Source material |
○ ○ ○ ○ ○
Lemma no_prefix_in_digits (digits : str) :
  forallb isHexDigit digits = true ->
  startsWith (lit "0x") digits = false.
Proof.
  intros H. change (lit "0x") with ["0"%char; "x"%char].
  destruct digits as [|c0 [|c1 r]]; [reflexivity| |].
  - cbn [startsWith]. apply andb_false_r.
  - cbn [forallb] in H.
    apply andb_prop in H. destruct H as [_ H].
    apply andb_prop in H. destruct H as [H1 _].
    destruct (hexDigit_facts c1 H1) as (_ & _ & _ & X & _).
    cbn [startsWith]. rewrite X. cbn [andb]. apply andb_false_r.
Qed.

Lemma forallb_repeat {A} (f : A -> bool) (x : A) (n : nat) :
  f x = true -> forallb f (repeat x n) = true.
Proof. intros H. induction n; cbn; [reflexivity|]. now rewrite H. Qed.

Lemma padded_is_64_digits (digits : str) :
  forallb isHexDigit digits = true ->
  (List.length digits <= 64)%nat ->
  List.length (padStart 64 "0" digits) = 64%nat
  /\ forallb isHexDigit (padStart 64 "0" digits) = true.
Proof.
  intros H L. unfold padStart. split.
  - rewrite length_app, repeat_length. lia.
  - rewrite forallb_app, H, forallb_repeat by reflexivity. reflexivity.
Qed.

Lemma flat_map_in_ext {A B} (f g : A -> list B) (l : list A) :
  (forall x, In x l -> f x = g x) -> flat_map f l = flat_map g l.
Proof.
  induction l as [|x l IH]; intros H; cbn [flat_map]; [reflexivity|].
  rewrite (H x (or_introl eq_refl)), IH; [reflexivity|].
  intros y Hy. apply H. now right.
Qed.

Lemma map_flat_map {A B C} (g : B -> C) (f : A -> list B) (l : list A) :
  map g (flat_map f l) = flat_map (fun x => map g (f x)) l.
Proof.
  induction l as [|x l IH]; cbn [flat_map map]; [reflexivity|].
  now rewrite map_app, IH.
Qed.

(** The result of [hexToU32Array] on text that is, [0x] apart, at most 64
    hexadecimal digits. *)
Lemma hexToU32Array_unfold (digits hex : str) :
  forallb isHexDigit digits = true ->
  hex = digits \/ hex = lit "0x" ++ digits ->
  hexToU32Array hex =
  map (fun i => parseInt (slice i (i + 8) (padStart 64 "0" digits)) 16) offsets.
Proof.
  intros H [-> | ->]; unfold hexToU32Array.
  - rewrite (no_prefix_in_digits digits H). apply chunkLoop_offsets.
  - change (startsWith (lit "0x") (lit "0x" ++ digits)) with true.
    change (sliceFrom 2 (lit "0x" ++ digits)) with digits.
    apply chunkLoop_offsets.
Qed.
○ ○ ○ ○ ○
Required action |
Please copy the line that holds "change (sliceFrom 2" and each line under it through the last line above, exactly as they stand, adding nothing.

Output for this task |
    change (sliceFrom 2 (lit "0x" ++ digits)) with digits.
    apply chunkLoop_offsets.
Qed.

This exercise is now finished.